◆ WHAT THE EXERCISE ASKS:
Provide an exact copy of the lines from the beginning of the records through the line that includes "bookings, and the", and of no others.

[Items from a data source]
--------------------
(* ===== verification/Maintenance.v ===== *)
(** * Scheduled maintenance

    Models the jobs of [queue/maintenance.queue.ts] that act on rides, bookings and payments:
    the check of overdue rides, which promotes, closes and reports them, the sweep of unpaid
    bookings, and the schedule of reconciliation, payouts and outbox.  The audit of vehicle
    documents is in [Vehicles], the recovery of identity decisions in [Licence]; the jobs on
    files, uploads and old notifications touch no state of the model. *)

From Stdlib Require Import ZArith Lia.
From stdpp Require Import base list option strings gmap pretty.
From S2P Require Import Prelude JsNumber JsText Money Schema Store Seats Payments Payout Time Gateway.
From S2P Require Import Rewards RideRequest Booking DriverBooking RideOps RequestMarket Disputes Reconciliation Deadlines.

Open Scope Z_scope.

(** ** Overdue rides *)

Definition getExpectedRideEnd (departureAt : Z) (routeDurationSeconds : option Z) : option Z :=
  match routeDurationSeconds with
  | Some seconds => if seconds <=? 0 then None else Some (departureAt + seconds * 1000)
  | None => None
  end.

(** An unpaid booking holds no seat and does not count. *)
Definition OVERDUE_BOOKING_STATUSES : list BookingStatus.t :=
  [BookingStatus.DRIVER_PENDING; BookingStatus.CONFIRMED; BookingStatus.WAITING_FOR_PICKUP;
   BookingStatus.DRIVER_ARRIVED; BookingStatus.OTP_PENDING; BookingStatus.ONBOARD; BookingStatus.DROP_PENDING;
   BookingStatus.IN_PROGRESS].

(** Rides that have not begun. *)
Definition UNSTARTED_RIDE_STATUSES : list RideStatus.t :=
  [RideStatus.PUBLISHED; RideStatus.SCHEDULED; RideStatus.READY_TO_START].

(** A ride and its bookings, as the check reads them. *)
Definition OverdueRide : Type := Ride.t * list RideBooking.t.

Definition activeOf (bookings : list RideBooking.t) : list RideBooking.t :=
  List.filter (fun b => bool_decide (RideBooking.status b ∈ OVERDUE_BOOKING_STATUSES)) bookings.

Module Closed.
Record t := { closed : bool; status : RideStatus.t; bookingsCancelled : nat }.
End Closed.

Module OverdueCounts.
Record t := { promoted : nat; autoClosed : nat; completionAlerts : nat }.
Definition zero : t := {| promoted := 0; autoClosed := 0; completionAlerts := 0 |}.
Definition add (a b : t) : t :=
  {| promoted := promoted a + promoted b; autoClosed := autoClosed a + autoClosed b;
     completionAlerts := completionAlerts a + completionAlerts b |}.
End OverdueCounts.

Section maintenance.
Context `{Env}.

Definition notifyRideStakeholders (driverId : string) (bookings : list RideBooking.t) (type : string) : H unit :=
  createNotification driverId type;;
  promise_all (map (fun b => createNotification (RideBooking.passengerId b) type) bookings).

Definition hasOpenRideIssue (issueType rideId : string) : H (option ReconciliationIssue.t) :=
  findFirst prisma.reconciliationIssue (fun i =>
    bool_decide (ReconciliationIssue.issueType i = issueType) &&
    bool_decide (ReconciliationIssue.resolvedAt i = None) &&
    match jfield "rideId" (ReconciliationIssue.metadataJson i) with
    | Some (JString id) => bool_decide (id = rideId)
    | _ => false
    end).

(** [reconciliationIssue.create] for a ride. *)
Definition createRideIssue (issueType severity description internalState : string) (metadata : list (string * Json))
    : H unit :=
  id ← randomUUID;
  create prisma.reconciliationIssue id
    (ReconciliationIssue.defaults id now
      <| ReconciliationIssue.issueType := issueType |> <| ReconciliationIssue.severity := severity |>
      <| ReconciliationIssue.description := description |>
      <| ReconciliationIssue.internalState := Some internalState |>
      <| ReconciliationIssue.metadataJson := Some (JObject metadata) |>);;
  mret tt.

(** The booking when its ride was never started. *)
Definition overdueCancelled (b : RideBooking.t) : RideBooking.t :=
  b <| RideBooking.status := BookingStatus.CANCELLED |> <| RideBooking.cancelledAt := Some now |>
    <| RideBooking.cancelledByRole := Some "SYSTEM"%string |>
    <| RideBooking.cancellationReason := Some "RIDE_NOT_STARTED_IN_TIME"%string |>
    <| RideBooking.refundPercent := Some (num_of_Z 100) |>.

Definition releaseOverdue (ride : Ride.t) (booking : RideBooking.t) : H unit :=
  update prisma.rideBooking (RideBooking.id booking) (fun b =>
    b <| RideBooking.refundAmount := Some (paidAmount booking) |>);;
  releaseBookingSeats (RideBooking.id booking)
    {| ReleaseSeatsInput.rideId := Ride.id ride; ReleaseSeatsInput.seatsBooked := RideBooking.seatsBooked booking;
       ReleaseSeatsInput.pickupPosition := RideBooking.pickupPosition booking;
       ReleaseSeatsInput.dropoffPosition := RideBooking.dropoffPosition booking;
       ReleaseSeatsInput.totalSeats := Ride.totalSeats ride |};;
  mret tt.

(** The transaction: answers whether the ride was closed by it. *)
Definition closeTransaction (ride : Ride.t) (activeBookings : list RideBooking.t) (terminal : RideStatus.t) : H bool :=
  count ← updateManyId prisma.ride (Ride.id ride)
    (fun r => bool_decide (Ride.status r ∈ UNSTARTED_RIDE_STATUSES) && bool_decide (Ride.actualStartTime r = None))
    (fun r => r <| Ride.status := terminal |>);
  if count =? 0 then mret false
  else if bool_decide (activeBookings = []) then mret true
  else
    updateMany prisma.rideBooking (fun b => bool_decide (RideBooking.id b ∈ map RideBooking.id activeBookings))
      overdueCancelled;;
    for_each activeBookings (releaseOverdue ride);;
    mret true.

Definition closeOverdueUnstartedRide (ride : OverdueRide) (departureAt : Z) : H Closed.t :=
  let '(ride, bookings) := ride in
  let activeBookings := activeOf bookings in
  let terminal := if (0 <? length activeBookings)%nat then RideStatus.CANCELLED else RideStatus.EXPIRED in
  let rideId := Ride.id ride in
  let at_ := toISOString departureAt in
  rideClosed ← transaction (closeTransaction ride activeBookings terminal);
  if negb rideClosed
  then mret {| Closed.closed := false; Closed.status := terminal; Closed.bookingsCancelled := 0 |}
  else if bool_decide (activeBookings = []) then
    createNotification (Ride.driverId ride) "ride.overdue.expired";;
    createRideIssue "OVERDUE_RIDE_EXPIRED" "LOW"
      ("Ride " +:+ rideId +:+ " was never started and expired after " +:+ at_ +:+ ".") "RIDE_EXPIRED"
      [("rideId", JString rideId); ("departureAt", JString at_); ("activeBookings", jnumber 0)]%string;;
    mret {| Closed.closed := true; Closed.status := terminal; Closed.bookingsCancelled := 0 |}
  else
    notifyRideStakeholders (Ride.driverId ride) activeBookings "ride.overdue.auto_cancelled";;
    createRideIssue "OVERDUE_RIDE_AUTO_CANCELLED" "HIGH"
      ("Ride " +:+ rideId +:+ " never started by " +:+ at_ +:+ " and was automatically cancelled.") "RIDE_CANCELLED"
      [("rideId", JString rideId); ("departureAt", JString at_);
       ("activeBookings", jnumber (Z.of_nat (length activeBookings))); ("refundsTriggered", jnumber 0)]%string;;
    mret {| Closed.closed := true; Closed.status := terminal; Closed.bookingsCancelled := length activeBookings |}.

(** The departure has passed: the ride waits for its driver. *)
Definition promoteRide (ride : OverdueRide) (departureAt : Z) : H unit :=
  let '(ride, bookings) := ride in
  updateManyId prisma.ride (Ride.id ride)
    (fun r => bool_decide (Ride.status r ∈ [RideStatus.PUBLISHED; RideStatus.SCHEDULED]) &&
              bool_decide (Ride.actualStartTime r = None))
    (fun r => r <| Ride.status := RideStatus.READY_TO_START |>);;
  notifyRideStakeholders (Ride.driverId ride) (activeOf bookings) "ride.overdue.ready_to_start";;
  existingIssue ← hasOpenRideIssue "OVERDUE_RIDE_START" (Ride.id ride);
  match existingIssue with
  | Some _ => mret tt
  | None =>
      createRideIssue "OVERDUE_RIDE_START" "MEDIUM"
        ("Ride " +:+ Ride.id ride +:+ " passed scheduled departure and is waiting for manual start.")
        (rideStatus_text (Ride.status ride))
        [("rideId", JString (Ride.id ride)); ("departureAt", JString (toISOString departureAt));
         ("routeDurationSeconds", JString (from_option pretty EmptyString (Ride.routeDurationSeconds ride)))]%string
  end.

(** The ride runs late; reported once. *)
Definition alertCompletion (ride : OverdueRide) (departureAt expectedEndAt : Z) : H nat :=
  let '(ride, bookings) := ride in
  existingIssue ← hasOpenRideIssue "OVERDUE_RIDE_COMPLETION" (Ride.id ride);
  match existingIssue with
  | Some _ => mret 0%nat
  | None =>
      createRideIssue "OVERDUE_RIDE_COMPLETION" "MEDIUM"
        ("Ride " +:+ Ride.id ride +:+ " is still IN_PROGRESS past the expected end time.") "RIDE_IN_PROGRESS_OVERDUE"
        [("rideId", JString (Ride.id ride)); ("departureAt", JString (toISOString departureAt));
         ("expectedEndAt", JString (toISOString expectedEndAt));
         ("routeDurationSeconds", JString (from_option pretty EmptyString (Ride.routeDurationSeconds ride)))]%string;;
      notifyRideStakeholders (Ride.driverId ride) (activeOf bookings) "ride.overdue.in_progress";;
      mret 1%nat
  end.

(** Closes a ride nobody started in time, or reports one that runs late. *)
Definition closeOrAlert (ride : OverdueRide) (departureAt : Z) (promoted : nat) : H OverdueCounts.t :=
  let expectedEndAt := getExpectedRideEnd departureAt (Ride.routeDurationSeconds ride.1) in
  let autoCancelAt := departureAt + RIDE_OVERDUE_CANCEL_AFTER_MINUTES * 60 * 1000 in
  let status := Ride.status ride.1 in
  let counts autoClosed alerts :=
    {| OverdueCounts.promoted := promoted; OverdueCounts.autoClosed := autoClosed;
       OverdueCounts.completionAlerts := alerts |} in
  if bool_decide (status ∈ UNSTARTED_RIDE_STATUSES) && (autoCancelAt <=? now) &&
     bool_decide (Ride.actualStartTime ride.1 = None)
  then
    result ← closeOverdueUnstartedRide ride departureAt;
    mret (counts (if Closed.closed result then 1 else 0) 0)%nat
  else
    match expectedEndAt with
    | Some endAt =>
        if bool_decide (status = RideStatus.IN_PROGRESS) &&
           (endAt + RIDE_OVERDUE_END_GRACE_MINUTES * 60 * 1000 <=? now) &&
           bool_decide (Ride.actualEndTime ride.1 = None)
        then alerts ← alertCompletion ride departureAt endAt; mret (counts 0%nat alerts)
        else mret (counts 0 0)%nat
    | None => mret (counts 0 0)%nat
    end.

(** One ride of the check; a ride without a valid departure time is skipped. *)
Definition checkOverdueRide (ride : OverdueRide) : H OverdueCounts.t :=
  match combineDepartureDateTimeUtc (Ride.departureDate ride.1) (Ride.departureTime ride.1) with
  | Err _ => mret OverdueCounts.zero
  | Ok departureAt =>
      let promote := bool_decide (Ride.status ride.1 ∈ [RideStatus.PUBLISHED; RideStatus.SCHEDULED]) &&
                     (departureAt <=? now) in
      when promote (promoteRide ride departureAt);;
      closeOrAlert ride departureAt (if promote then 1 else 0)
  end.

Fixpoint checkOverdueRides (rides : list OverdueRide) : H OverdueCounts.t :=
  match rides with
  | [] => mret OverdueCounts.zero
  | ride :: rest => c ← checkOverdueRide ride; c' ← checkOverdueRides rest; mret (OverdueCounts.add c c')
  end.

(** All rides are read, with their bookings, before the first is handled. *)
Definition overdueRides (d : Db.t) : list OverdueRide :=
  map (fun r => (r, where_ prisma.rideBooking (fun b => bool_decide (RideBooking.rideId b = Ride.id r)) d))
    (where_ prisma.ride (fun r =>
       bool_decide (Ride.status r ∈ UNSTARTED_RIDE_STATUSES ++ [RideStatus.IN_PROGRESS]) &&
       (Ride.departureDate r <=? now)) d).

Definition runRideOverdueCheck : H OverdueCounts.t :=
  rides ← get (fun s => overdueRides (St.db s));
  checkOverdueRides rides.

(** ** Unpaid bookings *)

(** [try { if (await expireUnpaidBooking(id)) expired++ } catch { logError }] *)
Fixpoint expireEach (bookings : list RideBooking.t) : H nat :=
  match bookings with
  | [] => mret 0%nat
  | b :: rest =>
      expired ← try_catch (expireUnpaidBooking (RideBooking.id b)) (fun _ => mret false);
      n ← expireEach rest;
      mret ((if expired : bool then 1 else 0) + n)%nat
  end.

Definition SWEEP_BATCH : nat := 200.

(** Answers how many were checked and how many expired. *)
Definition runUnpaidBookingSweep : H (nat * nat) :=
  let cutoff := now - bookingPaymentWindowMs * 2 in
  stale ← findMany prisma.rideBooking (fun b =>
    bool_decide (RideBooking.status b = BookingStatus.PAYMENT_PENDING) &&
    (RideBooking.createdAt b <? cutoff) && (bookingUpdatedAt b <? cutoff));
  let stale := take SWEEP_BATCH stale in
  expired ← expireEach stale;
  mret (length stale, expired).

(** ** The worker *)

Definition maintenanceWorker (name : string) : H unit :=
  if decide (name = "ride-request-expiry"%string) then expireRequestCheckouts
  else if decide (name = "ride-overdue-check"%string) then runRideOverdueCheck;; mret tt
  else if decide (name = "unpaid-booking-sweep"%string) then runUnpaidBookingSweep;; mret tt
  else if decide (name = "hourly-reconciliation"%string) then runHourlyReconciliation;; mret tt
  else if decide (name = "daily-reconciliation"%string) then runDailyReconciliation;; mret tt
  else if decide (name = "payout-eligibility"%string) then checkAndMarkEligible;; mret tt
  else if decide (name = "auto-driver-payouts"%string) then
    checkAndMarkEligible;;
    when AUTO_PROCESS_DRIVER_PAYOUTS (processEligibleDriverPayouts;; mret tt)
  else if decide (name = "payment-outbox"%string) then processOutboxEvents 25;; mret tt
  else mret tt.
End maintenance.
--------------------
◆ TASK RESULT:
(* ===== verification/Maintenance.v ===== *)
(** * Scheduled maintenance

    Models the jobs of [queue/maintenance.queue.ts] that act on rides, bookings and payments:
    the check of overdue rides, which promotes, closes and reports them, the sweep of unpaid
    bookings, and the schedule of reconciliation, payouts and outbox.  The audit of vehicle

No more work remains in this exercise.